Exercise instructions
From the data that follows, print exactly the lines starting at the one containing "completion AudioBuffer *" and ending at the one containing "AudioBuffer -> EffectGraph"; include both of them and nothing more.

Data for the task
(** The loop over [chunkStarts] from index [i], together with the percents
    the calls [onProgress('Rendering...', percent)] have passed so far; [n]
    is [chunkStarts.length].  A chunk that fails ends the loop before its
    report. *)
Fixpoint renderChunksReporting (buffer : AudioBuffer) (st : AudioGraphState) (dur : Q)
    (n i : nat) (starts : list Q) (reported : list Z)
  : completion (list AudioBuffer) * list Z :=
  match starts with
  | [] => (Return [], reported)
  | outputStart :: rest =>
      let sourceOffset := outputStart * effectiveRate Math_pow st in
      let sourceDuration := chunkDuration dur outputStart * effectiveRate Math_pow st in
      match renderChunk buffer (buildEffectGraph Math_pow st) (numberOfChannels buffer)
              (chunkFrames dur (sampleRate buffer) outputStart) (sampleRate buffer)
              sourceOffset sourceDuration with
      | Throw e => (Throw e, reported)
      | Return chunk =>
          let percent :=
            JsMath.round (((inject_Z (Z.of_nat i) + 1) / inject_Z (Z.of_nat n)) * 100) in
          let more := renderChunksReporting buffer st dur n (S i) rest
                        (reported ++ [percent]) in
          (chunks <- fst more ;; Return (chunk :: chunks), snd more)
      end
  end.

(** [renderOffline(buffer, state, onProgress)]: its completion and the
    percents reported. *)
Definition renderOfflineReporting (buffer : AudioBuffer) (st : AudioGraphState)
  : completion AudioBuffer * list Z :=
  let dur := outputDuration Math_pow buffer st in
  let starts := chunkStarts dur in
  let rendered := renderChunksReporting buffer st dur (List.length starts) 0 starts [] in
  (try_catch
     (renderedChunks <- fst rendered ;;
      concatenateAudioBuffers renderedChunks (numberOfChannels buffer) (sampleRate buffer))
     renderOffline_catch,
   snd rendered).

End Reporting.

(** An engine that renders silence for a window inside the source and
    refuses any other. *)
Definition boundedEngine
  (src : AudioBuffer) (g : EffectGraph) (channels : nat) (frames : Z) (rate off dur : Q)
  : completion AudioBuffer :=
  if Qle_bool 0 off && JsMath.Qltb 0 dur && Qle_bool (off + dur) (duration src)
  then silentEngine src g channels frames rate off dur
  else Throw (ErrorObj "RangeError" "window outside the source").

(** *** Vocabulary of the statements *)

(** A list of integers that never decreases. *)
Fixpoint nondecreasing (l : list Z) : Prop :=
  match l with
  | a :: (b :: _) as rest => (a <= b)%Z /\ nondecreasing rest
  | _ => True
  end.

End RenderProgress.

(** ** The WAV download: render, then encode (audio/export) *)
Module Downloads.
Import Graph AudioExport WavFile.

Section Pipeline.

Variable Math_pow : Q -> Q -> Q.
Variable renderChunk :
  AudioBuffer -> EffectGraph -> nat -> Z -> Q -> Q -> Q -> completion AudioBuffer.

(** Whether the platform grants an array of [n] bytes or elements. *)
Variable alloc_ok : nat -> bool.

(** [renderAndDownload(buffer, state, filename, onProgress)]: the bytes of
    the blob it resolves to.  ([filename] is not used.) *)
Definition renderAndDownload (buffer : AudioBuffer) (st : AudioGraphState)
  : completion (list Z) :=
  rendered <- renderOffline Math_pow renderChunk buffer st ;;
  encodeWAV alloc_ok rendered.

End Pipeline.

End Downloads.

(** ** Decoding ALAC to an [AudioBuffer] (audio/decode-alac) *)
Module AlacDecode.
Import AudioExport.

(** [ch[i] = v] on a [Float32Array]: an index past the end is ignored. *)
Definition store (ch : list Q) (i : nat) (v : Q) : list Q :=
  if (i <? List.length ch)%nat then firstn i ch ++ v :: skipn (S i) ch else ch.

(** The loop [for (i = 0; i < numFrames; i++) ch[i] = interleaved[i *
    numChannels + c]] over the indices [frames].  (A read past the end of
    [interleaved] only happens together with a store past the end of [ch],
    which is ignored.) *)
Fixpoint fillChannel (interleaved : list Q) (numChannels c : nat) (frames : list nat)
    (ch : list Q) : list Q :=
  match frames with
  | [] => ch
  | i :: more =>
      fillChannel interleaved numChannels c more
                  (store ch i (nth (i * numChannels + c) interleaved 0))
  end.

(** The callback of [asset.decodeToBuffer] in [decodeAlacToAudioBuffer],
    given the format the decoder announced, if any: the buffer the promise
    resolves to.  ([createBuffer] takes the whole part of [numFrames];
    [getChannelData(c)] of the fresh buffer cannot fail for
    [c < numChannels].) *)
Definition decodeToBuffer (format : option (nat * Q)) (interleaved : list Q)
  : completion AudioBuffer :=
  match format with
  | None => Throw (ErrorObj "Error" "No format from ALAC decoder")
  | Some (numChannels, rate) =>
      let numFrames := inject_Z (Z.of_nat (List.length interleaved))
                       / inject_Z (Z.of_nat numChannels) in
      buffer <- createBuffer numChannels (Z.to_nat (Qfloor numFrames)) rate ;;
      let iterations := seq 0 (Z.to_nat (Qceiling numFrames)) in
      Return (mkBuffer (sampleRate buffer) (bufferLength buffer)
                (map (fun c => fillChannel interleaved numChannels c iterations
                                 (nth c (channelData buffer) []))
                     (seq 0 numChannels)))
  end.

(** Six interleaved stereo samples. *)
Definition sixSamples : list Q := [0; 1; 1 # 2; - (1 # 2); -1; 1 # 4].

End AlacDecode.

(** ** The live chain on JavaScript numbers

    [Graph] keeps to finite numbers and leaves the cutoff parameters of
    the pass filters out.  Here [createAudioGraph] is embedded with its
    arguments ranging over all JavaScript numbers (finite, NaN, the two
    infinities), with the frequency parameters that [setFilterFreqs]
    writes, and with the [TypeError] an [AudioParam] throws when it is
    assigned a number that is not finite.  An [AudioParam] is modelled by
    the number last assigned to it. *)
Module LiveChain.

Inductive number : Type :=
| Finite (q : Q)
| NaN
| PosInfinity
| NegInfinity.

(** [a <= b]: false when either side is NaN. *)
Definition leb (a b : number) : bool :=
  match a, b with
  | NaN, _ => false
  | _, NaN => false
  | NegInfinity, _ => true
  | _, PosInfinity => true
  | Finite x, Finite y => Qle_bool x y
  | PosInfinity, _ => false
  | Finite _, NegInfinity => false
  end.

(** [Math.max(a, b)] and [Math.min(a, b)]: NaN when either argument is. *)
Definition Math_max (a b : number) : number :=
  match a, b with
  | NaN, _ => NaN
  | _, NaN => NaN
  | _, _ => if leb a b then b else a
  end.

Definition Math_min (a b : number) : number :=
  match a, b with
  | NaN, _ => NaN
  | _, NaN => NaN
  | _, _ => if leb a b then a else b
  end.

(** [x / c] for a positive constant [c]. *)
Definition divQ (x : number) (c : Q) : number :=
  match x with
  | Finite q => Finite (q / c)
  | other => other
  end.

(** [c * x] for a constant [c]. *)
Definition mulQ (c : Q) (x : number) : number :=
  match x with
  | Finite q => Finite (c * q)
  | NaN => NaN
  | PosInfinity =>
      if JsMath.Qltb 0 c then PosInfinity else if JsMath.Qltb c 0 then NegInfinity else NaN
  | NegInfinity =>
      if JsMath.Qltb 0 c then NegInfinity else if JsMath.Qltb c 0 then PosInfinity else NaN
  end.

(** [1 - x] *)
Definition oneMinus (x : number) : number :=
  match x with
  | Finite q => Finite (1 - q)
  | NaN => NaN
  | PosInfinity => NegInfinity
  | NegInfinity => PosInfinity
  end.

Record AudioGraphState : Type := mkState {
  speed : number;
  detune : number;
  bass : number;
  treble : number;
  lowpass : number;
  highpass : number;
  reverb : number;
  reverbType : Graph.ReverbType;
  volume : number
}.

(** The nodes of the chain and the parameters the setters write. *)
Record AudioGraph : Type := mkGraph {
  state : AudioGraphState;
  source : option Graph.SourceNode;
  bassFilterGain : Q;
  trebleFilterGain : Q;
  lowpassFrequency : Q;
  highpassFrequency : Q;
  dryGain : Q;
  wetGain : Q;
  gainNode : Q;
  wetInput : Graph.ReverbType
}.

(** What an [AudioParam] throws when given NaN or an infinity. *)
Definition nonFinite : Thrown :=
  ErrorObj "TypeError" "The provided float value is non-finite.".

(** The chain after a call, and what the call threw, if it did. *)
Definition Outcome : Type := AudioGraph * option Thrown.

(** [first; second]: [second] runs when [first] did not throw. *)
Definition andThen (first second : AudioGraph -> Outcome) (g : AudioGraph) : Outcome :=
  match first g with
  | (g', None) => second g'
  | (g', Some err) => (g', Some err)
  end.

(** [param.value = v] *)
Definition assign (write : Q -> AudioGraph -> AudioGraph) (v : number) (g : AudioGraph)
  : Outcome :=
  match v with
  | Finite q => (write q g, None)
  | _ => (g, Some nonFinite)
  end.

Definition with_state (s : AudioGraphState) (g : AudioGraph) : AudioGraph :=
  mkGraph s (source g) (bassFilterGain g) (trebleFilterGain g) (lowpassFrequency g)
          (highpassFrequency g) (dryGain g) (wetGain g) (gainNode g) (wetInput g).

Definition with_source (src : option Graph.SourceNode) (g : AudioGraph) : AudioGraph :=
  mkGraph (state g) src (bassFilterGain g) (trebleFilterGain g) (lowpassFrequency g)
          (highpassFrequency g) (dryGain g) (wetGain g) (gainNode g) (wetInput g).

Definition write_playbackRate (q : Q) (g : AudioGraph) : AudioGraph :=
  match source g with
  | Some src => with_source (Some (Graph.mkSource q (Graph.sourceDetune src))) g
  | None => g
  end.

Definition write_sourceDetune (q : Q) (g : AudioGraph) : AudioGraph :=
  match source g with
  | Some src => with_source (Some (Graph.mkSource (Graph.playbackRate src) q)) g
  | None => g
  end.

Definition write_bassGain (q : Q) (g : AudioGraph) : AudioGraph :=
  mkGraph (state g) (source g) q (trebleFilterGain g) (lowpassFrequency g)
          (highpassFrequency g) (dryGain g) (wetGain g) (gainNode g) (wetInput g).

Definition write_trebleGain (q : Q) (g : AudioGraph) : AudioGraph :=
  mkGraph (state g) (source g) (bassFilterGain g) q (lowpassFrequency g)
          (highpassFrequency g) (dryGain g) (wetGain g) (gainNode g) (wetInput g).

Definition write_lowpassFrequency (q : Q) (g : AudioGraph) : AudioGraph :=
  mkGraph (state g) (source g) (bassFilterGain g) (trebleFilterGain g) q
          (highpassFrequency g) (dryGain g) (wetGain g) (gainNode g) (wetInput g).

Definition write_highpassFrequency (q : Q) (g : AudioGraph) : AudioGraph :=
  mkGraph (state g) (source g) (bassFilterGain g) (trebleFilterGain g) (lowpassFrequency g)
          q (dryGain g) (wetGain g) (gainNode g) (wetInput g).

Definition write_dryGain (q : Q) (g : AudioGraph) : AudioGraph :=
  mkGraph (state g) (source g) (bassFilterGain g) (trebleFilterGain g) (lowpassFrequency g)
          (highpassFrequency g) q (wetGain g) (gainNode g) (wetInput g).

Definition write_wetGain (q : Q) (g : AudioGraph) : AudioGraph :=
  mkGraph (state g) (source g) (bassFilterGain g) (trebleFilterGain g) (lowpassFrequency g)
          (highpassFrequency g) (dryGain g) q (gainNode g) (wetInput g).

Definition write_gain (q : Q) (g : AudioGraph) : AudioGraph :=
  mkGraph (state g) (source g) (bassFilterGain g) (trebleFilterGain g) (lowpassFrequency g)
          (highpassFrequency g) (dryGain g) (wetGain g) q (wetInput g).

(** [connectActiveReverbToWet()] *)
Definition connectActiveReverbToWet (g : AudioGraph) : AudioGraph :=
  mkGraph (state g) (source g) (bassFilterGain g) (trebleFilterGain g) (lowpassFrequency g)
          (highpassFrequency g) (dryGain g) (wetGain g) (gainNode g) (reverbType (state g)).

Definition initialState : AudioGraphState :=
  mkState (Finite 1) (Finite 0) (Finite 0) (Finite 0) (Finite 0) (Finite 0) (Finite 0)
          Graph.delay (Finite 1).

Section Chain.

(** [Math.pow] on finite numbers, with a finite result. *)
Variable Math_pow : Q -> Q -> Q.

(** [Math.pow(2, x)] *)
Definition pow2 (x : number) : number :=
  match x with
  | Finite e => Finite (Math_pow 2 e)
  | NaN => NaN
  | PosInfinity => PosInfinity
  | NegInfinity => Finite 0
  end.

Answer below
  : completion AudioBuffer * list Z :=
  let dur := outputDuration Math_pow buffer st in
  let starts := chunkStarts dur in
  let rendered := renderChunksReporting buffer st dur (List.length starts) 0 starts [] in
  (try_catch
     (renderedChunks <- fst rendered ;;
      concatenateAudioBuffers renderedChunks (numberOfChannels buffer) (sampleRate buffer))
     renderOffline_catch,
   snd rendered).

End Reporting.

(** An engine that renders silence for a window inside the source and
    refuses any other. *)
Definition boundedEngine
  (src : AudioBuffer) (g : EffectGraph) (channels : nat) (frames : Z) (rate off dur : Q)
  : completion AudioBuffer :=
  if Qle_bool 0 off && JsMath.Qltb 0 dur && Qle_bool (off + dur) (duration src)
  then silentEngine src g channels frames rate off dur
  else Throw (ErrorObj "RangeError" "window outside the source").

(** *** Vocabulary of the statements *)

(** A list of integers that never decreases. *)
Fixpoint nondecreasing (l : list Z) : Prop :=
  match l with
  | a :: (b :: _) as rest => (a <= b)%Z /\ nondecreasing rest
  | _ => True
  end.

End RenderProgress.

(** ** The WAV download: render, then encode (audio/export) *)
Module Downloads.
Import Graph AudioExport WavFile.

Section Pipeline.

Variable Math_pow : Q -> Q -> Q.
Variable renderChunk :
  AudioBuffer -> EffectGraph -> nat -> Z -> Q -> Q -> Q -> completion AudioBuffer.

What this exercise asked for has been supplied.